■ ABOUT THIS EXERCISE
Below are the entries. Transcribe exactly the lines from the one with "destruct Hc as" through the one with "HO) as [Hl _].", ends included, and leave out all others.

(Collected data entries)
(* ===== verification/GroupRuns.v ===== *)
(** * Two-phase locking with lock groups

    Sequences of client operations on groups and locks (src/rococo-dst/rrr/misc/alock.{hpp,cpp}):
    what holds after any of them, for every lock that keeps the promises of [ALock], and
    how groups of wait-die locks fail. *)

From S2P Require Import Prelude ALock WaitDie TimeoutLock ALockGroup GroupSpec.

Inductive gop :=
  | GNew (g p : Z)
  | GAdd (g l : Z) (t : type_t)
  | GLockAll (g : Z)
  | GUnlockAll (g : Z)
  | GTick (l d : Z).

Section client.
Context {S : Type} `{ALock S} (ord : gset Z → list Z).

Definition run_gop (st : System S) (o : gop) : result (System S) :=
  match o with
  | GNew g p => Done (set_group g (ALockGroup_new p) st)
  | GAdd g l t => add g l t st
  | GLockAll g => group_lock_all ord g st
  | GUnlockAll g => unlock_all ord g st
  | GTick l d => tick_lock ord l d st
  end.

(** What the client owes: a group is used in the order its status allows, and does not
    ask again for a lock it holds. *)
Definition open_status (x : ALockGroup) : bool :=
  bool_decide (group_status_ x = Group.INIT ∨ group_status_ x = Group.LOCK).

Definition can_lock (x : ALockGroup) (st : System S) (l : Z) : bool :=
  bool_decide (locked_ x !! l = None) &&
  match locks st !! l with Some s => bool_decide (alock_next s < MAX_REQ) | None => false end.

Definition allowed (st : System S) (o : gop) : bool :=
  match o with
  | GNew g _ => bool_decide (groups st !! g = None)
  | GAdd g _ _ => match groups st !! g with Some x => open_status x | None => false end
  | GLockAll g =>
      match groups st !! g with
      | Some x =>
          open_status x && bool_decide (tolock_ x ≠ ∅) && bool_decide (Z.of_nat (size (tolock_ x)) < 2 ^ 31) &&
          forallb (can_lock x st) (elements (dom (tolock_ x)))
      | None => false
      end
  | GUnlockAll g =>
      match groups st !! g with Some x => bool_decide (group_status_ x = Group.LOCK) | None => false end
  | GTick l d => bool_decide (is_Some (locks st !! l)) && bool_decide (0 ≤ d)
  end.

(** Every operation is allowed where it is called. *)
Fixpoint allowed_run (ops : list gop) (st : System S) : bool :=
  match ops with
  | [] => true
  | o :: ops => allowed st o && match run_gop st o with Done st' => allowed_run ops st' | _ => true end
  end.

(** The locks a group has asked for by [lock_all], with their types. *)
Definition asks (st : System S) (o : gop) (A : Z → Z → option type_t) : Z → Z → option type_t :=
  match o with
  | GLockAll g =>
      match groups st !! g with
      | Some x => λ h l, if decide (h = g) then match tolock_ x !! l with Some t => Some t | None => A h l end else A h l
      | None => A
      end
  | _ => A
  end.

Fixpoint run (ops : list gop) (st : System S) (A : Z → Z → option type_t)
  : result (System S * (Z → Z → option type_t)) :=
  match ops with
  | [] => Done (st, A)
  | o :: ops => st' ← run_gop st o; run ops st' (asks st o A)
  end.

Definition is_lock_all (g : Z) (o : gop) : bool :=
  match o with GLockAll h => bool_decide (h = g) | _ => false end.

Definition lock_alls (g : Z) (ops : list gop) : nat := length (filter (λ o, is_lock_all g o) ops).

(** Locks nobody uses, no groups. *)
Definition fresh_locks (L : gmap Z S) : Prop :=
  ∀ l s, L !! l = Some s → alock_wf s ∧ alock_view s = ∅.

End client.

Section runs.
Context {S : Type} `{LawfulALock S} (ord : gset Z → list Z) (ord_spec : ∀ X, ord X ≡ₚ elements X).

Abbreviation run_gop := (run_gop ord).
Abbreviation allowed_run := (allowed_run ord).
Abbreviation run := (run ord).

Definition asked_ok (A : Z → Z → option type_t) (st : System S) : Prop :=
  ∀ g l t, A g l = Some t → ∃ x, groups st !! g = Some x ∧ (unfailed x → claim st ∅ g l t).

Lemma start_stable L : fresh_locks L → Stable (mkSystem L ∅ ∅ []).
Proof.
  intros HL. assert (∀ l, vws (mkSystem L ∅ ∅ []) l = ∅) as HV.
  { intros l. unfold vws. cbn. destruct (L !! l) eqn:E; [|done]. by apply HL in E as [_ ?]. }
  split; [split; cbn|split; cbn].
  - intros l s Hs. by apply HL in Hs as [? _].
  - intros l i g Hg. by rewrite lookup_empty in Hg.
  - intros l i y Hy. by rewrite HV, lookup_empty in Hy.
  - intros k g Hg. by rewrite lookup_empty in Hg.
  - intros l i b Hb. by rewrite lookup_empty in Hb.
  - intros g x Hx. by rewrite lookup_empty in Hx.
  - intros g x l i Hx. by rewrite lookup_empty in Hx.
  - intros g x l i t Hx. by rewrite lookup_empty in Hx.
  - intros g x l i Hx. by rewrite lookup_empty in Hx.
Qed.

Lemma open_status_true x : open_status x = true → group_status_ x = Group.INIT ∨ group_status_ x = Group.LOCK.
Proof. apply bool_decide_eq_true_1. Qed.

Lemma lockable_true x st :
  bool_decide (tolock_ x ≠ ∅) && bool_decide (Z.of_nat (size (tolock_ x)) < 2 ^ 31) &&
    forallb (can_lock x st) (elements (dom (tolock_ x))) = true → lockable x st.
Proof.
  rewrite !andb_true_iff, forallb_forall. intros [[Hne%bool_decide_eq_true Hsz%bool_decide_eq_true] Hall].
  split_and!; [done..|]. intros l Hl%elem_of_elements%list_elem_of_In%Hall. unfold can_lock in Hl.
  apply andb_true_iff in Hl as [?%bool_decide_eq_true Hl]. split; [done|].
  destruct (locks st !! l) as [s|]; [|done]. apply bool_decide_eq_true in Hl. eauto.
Qed.

Lemma run_gop_ok st o :
  Stable st → allowed st o = true →
  ∃ st', run_gop st o = Done st' ∧ Stable st' ∧ keeps st st' ∧
    (∀ h, is_Some (groups st !! h) → is_Some (groups st' !! h)) ∧
    (∀ h, (replied st' h + expects st' h = replied st h + expects st h + if is_lock_all h o then 1 else 0)%nat) ∧
    (∀ g x x' l t, o = GLockAll g → groups st !! g = Some x → groups st' !! g = Some x' → unfailed x' →
       tolock_ x !! l = Some t → claim st' ∅ g l t).
Proof.
  intros Hs Ha. destruct o as [g p|g l t|g|g|l d]; cbn [allowed run_gop is_lock_all] in *.
  - apply bool_decide_eq_true in Ha. eexists. split; [done|]. split; [by apply new_group_ok|]. split_and!; [| | |done].
    + intros h x x' Hx. cbn. rewrite lookup_insert_ne by congruence. intros ? ?. simplify_eq. auto.
    + intros h [x Hx]. cbn. rewrite lookup_insert_ne by congruence. eauto.
    + intros h. unfold replied, expects. cbn. destruct (decide (h = g)) as [-> |].
      * rewrite lookup_insert_eq, Ha. cbn. lia.
      * rewrite lookup_insert_ne by done. lia.
  - destruct (groups st !! g) as [x|] eqn:Hx; [|done]. apply open_status_true in Ha as Hst. destruct (add_ok st g l t x Hs Hx Hst) as (st' & ? & ? & ? & ? & Hrep).
    exists st'. split_and!; [done..| |done]. intros h. rewrite Hrep. lia.
  - destruct (groups st !! g) as [x|] eqn:Hx; [|done]. rewrite <-!andb_assoc in Ha. apply andb_true_iff in Ha as [Hst%open_status_true Hlk].
    rewrite !andb_assoc in Hlk. apply lockable_true in Hlk.
    destruct (lock_all_ok ord ord_spec st g x Hs Hx Hst Hlk) as (st' & ? & ? & ? & ? & Hcl & Hrep).
    exists st'. split_and!; [done..| |].
    + intros h. rewrite Hrep. repeat case_decide; case_bool_decide; congruence || lia.
    + intros g' y x' l t [= <-] Hy. simplify_eq. apply Hcl.
  - destruct (groups st !! g) as [x|] eqn:Hx; [|done]. apply bool_decide_eq_true in Ha as Hst. destruct (unlock_all_ok ord ord_spec st g x Hs Hx Hst) as (st' & ? & ? & ? & ? & Hrep & _).
    exists st'. split_and!; [done..| |done]. intros h. rewrite Hrep. lia.
  - apply andb_true_iff in Ha as [[s Hl]%bool_decide_eq_true Hd%bool_decide_eq_true]. destruct (tick_lock_ok ord ord_spec st l s d Hs Hl Hd) as (st' & ? & ? & ? & ? & Hrep).
    exists st'. split_and!; [done..| |done]. intros h. rewrite Hrep. lia.
Qed.

Lemma run_ok ops st A :
  Stable st → asked_ok A st → allowed_run ops st = true →
  ∃ st' A', run ops st A = Done (st', A') ∧ Stable st' ∧ asked_ok A' st' ∧
    (∀ h, (replied st' h + expects st' h = replied st h + expects st h + lock_alls h ops)%nat).
Proof.
  revert st A. induction ops as [|o ops IH]; intros st A Hs HA Hall; cbn [run].
  - eexists _, _. split_and!; [done..|]. intros h. cbn. lia.
  - cbn in Hall. apply andb_true_iff in Hall as [Ha Hall]. destruct (run_gop_ok st o Hs Ha) as (st1 & Ho & Hs1 & Hk & Hd & Hrep & Hcl).
    rewrite Ho in Hall |- *. cbn [mbind result_bind]. destruct (IH st1 (asks st o A) Hs1) as (st' & A' & -> & ? & ? & Hrep'); [|auto|].
    + assert (∀ g l t, A g l = Some t → ∃ x, groups st1 !! g = Some x ∧ (unfailed x → claim st1 ∅ g l t)) as Hold.
      { intros g l t Hg. destruct (HA g l t Hg) as (x & Hx & Hc). destruct (Hd g ltac:(by eexists)) as [x1 Hx1].
        exists x1. split; [done|]. intros Hu. destruct (Hk g x x1 Hx Hx1 Hu) as [Hux Hkl]. auto. }
      intros g l t Hg. destruct o as [| |g0| |]; cbn [asks] in Hg; [by apply Hold..| |by apply Hold|by apply Hold].
      destruct (groups st !! g0) as [x0|] eqn:Hx0; [|by apply Hold]. case_decide as Hgg; [|by apply Hold]. subst g0.
      destruct (Hd g ltac:(by eexists)) as [x1 Hx1]. exists x1. split; [done|]. intros Hu.
      destruct (tolock_ x0 !! l) as [t0|] eqn:Et; [simplify_eq; by eapply Hcl|]. destruct (Hold g l t Hg) as (x2 & Hx2 & Hc2). simplify_eq. auto.
    + exists st', A'. split_and!; [done..|]. intros h. rewrite Hrep', Hrep. unfold lock_alls. rewrite filter_cons.
      destruct (is_lock_all h o); [rewrite decide_True by done|rewrite decide_False by (by intros [])]; cbn; lia.
Qed.

(** C11: whatever clients do within the protocol of groups, over any locks that keep
    the promises of the lock interface (locks with timeouts do; wait-die locks do not),
    every operation returns: no
    assertion fails and the nested callbacks end.  A group whose status is [LOCK]
    holds every lock it has asked for, in the mode it asked for; two such groups share
    a lock only for reading; a group that was turned down or has unlocked holds
    nothing; and every [lock_all] is answered exactly once, unless its group waits. *)
Theorem group_runs ops L :
  fresh_locks L → allowed_run ops (mkSystem L ∅ ∅ []) = true →
  ∃ st A, run ops (mkSystem L ∅ ∅ []) (λ _ _, None) = Done (st, A) ∧
    (∀ g x l t, groups st !! g = Some x → group_status_ x = Group.LOCK → A g l = Some t →
       ∃ i s, locked_ x !! l = Some i ∧ locks st !! l = Some s ∧ alock_view s !! i = Some (t, true)) ∧
    (∀ g h x y l t t', groups st !! g = Some x → groups st !! h = Some y → g ≠ h →
       group_status_ x = Group.LOCK → group_status_ y = Group.LOCK → A g l = Some t → A h l = Some t' →
       t = RLOCK ∧ t' = RLOCK) ∧
    (∀ g x l s i t, groups st !! g = Some x → ¬ active x → locks st !! l = Some s → owner st !! (l, i) = Some g →
       alock_view s !! i ≠ Some (t, true)) ∧
    (∀ g, (replied st g + expects st g = lock_alls g ops)%nat).
Proof.
  intros HL Hall. destruct (run_ok ops _ (λ _ _, None) (start_stable L HL)) as (st & A & Heq & Hs & HA & Hrep); [|done|].
  { intros g l t. done. }
  assert (∀ g x l t, groups st !! g = Some x → group_status_ x = Group.LOCK → A g l = Some t →
            ∃ i s, owner st !! (l, i) = Some g ∧ locked_ x !! l = Some i ∧ locks st !! l = Some s ∧
              alock_view s !! i = Some (t, true)) as Hhold.
  { intros g x l t Hx Hst Hg. destruct (HA g l t Hg) as (x' & Hx' & Hc). assert (x' = x) as -> by congruence.
    destruct Hc as (i & HO & [[b Hb]|HP]); [unfold unfailed; by rewrite Hst| |by rewrite lookup_empty in HP].
    pose proof (stable_db st g x Hs Hx (or_intror Hst)) as Hdb. destruct Hs as [Hlo HI].
    assert (b = true) as ->.
    { destruct b; [done|]. destruct (inv_idle _ _ _ _ _ _ g x (l, i) HI Hx Hdb HO). left. eauto. }
    destruct (inv_held _ _ _ _ _ _ HI g x l i t Hx Hb (lookup_empty _) HO) as [Hl _].
    unfold vws in Hb. destruct (locks st !! l) as [s|] eqn:Es; [|done]. exists i, s. done. }
  exists st, A. split_and!; [done| | | |].
  - intros g x l t Hx Hst Hg. destruct (Hhold g x l t Hx Hst Hg) as (i & s & _ & ? & ? & ?). eauto.
  - intros g h x y l t t' Hx Hy Hne Hst Hst' Hg Hh.
    destruct (Hhold g x l t Hx Hst Hg) as (i & s & HO & _ & Hls & Hv).
    destruct (Hhold h y l t' Hy Hst' Hh) as (j & s' & HO' & _ & Hls' & Hv'). assert (s' = s) as -> by congruence.
    apply (alock_compat s i j t t'); [by apply (lo_wf _ (proj1 Hs) l)|done|done|]. intros ->. congruence.
  - intros g x l s i t Hx Hact Hls HO Hv. destruct Hs as [Hlo HI].
    destruct (inv_held _ _ _ _ _ _ HI g x l i t Hx) as [_ [?|?]]; [unfold vws; by rewrite Hls|done|done|done|set_solver].
  - intros g. rewrite Hrep. unfold replied, expects. cbn. done.
Qed.
End runs.

(** Three groups over two locks with timeouts: two read lock 1, the second one also waits
    to write lock 2, which the first one holds, and the third one waits in vain to
    write lock 1. *)
Definition two_locks : gmap Z TimeoutALock := <[1 := TimeoutALock_new 100]> (<[2 := TimeoutALock_new 300]> ∅).

Definition three_groups : list gop :=
  [GNew 7 0; GNew 8 0; GNew 9 0; GAdd 7 1 RLOCK; GAdd 7 2 WLOCK; GAdd 8 1 RLOCK; GAdd 8 2 WLOCK; GAdd 9 1 WLOCK;
   GLockAll 7; GLockAll 8; GLockAll 9; GTick 2 200; GTick 1 200; GUnlockAll 7].

Lemma two_locks_fresh : fresh_locks two_locks.
Proof.
  assert (∀ tw, wf (TimeoutALock_new tw)) as Hnew.
  { intros tw. split; [|by split; [done|constructor]]. split; cbn; [unfold MAX_REQ; lia|lia|constructor..|].
    split; cbn; [intros aid tm rid; by rewrite lookup_empty|by intros r ?%not_elem_of_nil]. }
  intros l s Hs. unfold two_locks in Hs.
  apply lookup_insert_Some in Hs as [[_ <-]|[_ Hs]]; [split; [apply Hnew|done]|].
  apply lookup_insert_Some in Hs as [[_ <-]|[_ Hs]]; [split; [apply Hnew|done]|]. by rewrite lookup_empty in Hs.
Qed.

Lemma group_runs_witness :
  ∃ st A, run elements three_groups (mkSystem two_locks ∅ ∅ []) (λ _ _, None) = Done (st, A) ∧
    replies st = [(7, true); (9, false); (8, true)] ∧
    ∀ g, (replied st g + expects st g = lock_alls g three_groups)%nat.
Proof.
  destruct (group_runs elements (λ X, Permutation_refl _) three_groups two_locks) as (st & A & Heq & _ & _ & _ & Hrep).
  - apply two_locks_fresh.
  - vm_compute. reflexivity.
  - exists st, A. split; [exact Heq|]. split; [|exact Hrep]. vm_compute in Heq. by simplify_eq.
Defined.

(** Groups of wait-die locks.  Group 8 waits to read lock 1, which group 7 writes, and is
    turned away from lock 2, which group 6 holds. *)
Definition wd_locks : gmap Z WaitDieALock := <[1 := WaitDieALock_new]> (<[2 := WaitDieALock_new]> ∅).

Definition wd_groups : list gop :=
  [GNew 6 1; GNew 7 5; GNew 8 3; GAdd 6 2 WLOCK; GAdd 7 1 WLOCK; GAdd 8 1 RLOCK; GAdd 8 2 WLOCK;
   GLockAll 6; GLockAll 7; GLockAll 8; GUnlockAll 7].

(** When group 7 unlocks, [WaitDieALock::abort] lets the reader in; its callback is the last
    answer group 8 waits for, so group 8 gives lock 1 back at once, and the check
    behind the callback finds the lock free. *)
Theorem waitdie_late_check_fails :
  allowed_run elements wd_groups (mkSystem wd_locks ∅ ∅ []) = true ∧
  run elements wd_groups (mkSystem wd_locks ∅ ∅ []) (λ _ _, None) = Crash assert_failed.
Proof. split; vm_compute; reflexivity. Qed.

■ ANSWER FOR THIS EXERCISE
    destruct Hc as (i & HO & [[b Hb]|HP]); [unfold unfailed; by rewrite Hst| |by rewrite lookup_empty in HP].
    pose proof (stable_db st g x Hs Hx (or_intror Hst)) as Hdb. destruct Hs as [Hlo HI].
    assert (b = true) as ->.
    { destruct b; [done|]. destruct (inv_idle _ _ _ _ _ _ g x (l, i) HI Hx Hdb HO). left. eauto. }
    destruct (inv_held _ _ _ _ _ _ HI g x l i t Hx Hb (lookup_empty _) HO) as [Hl _].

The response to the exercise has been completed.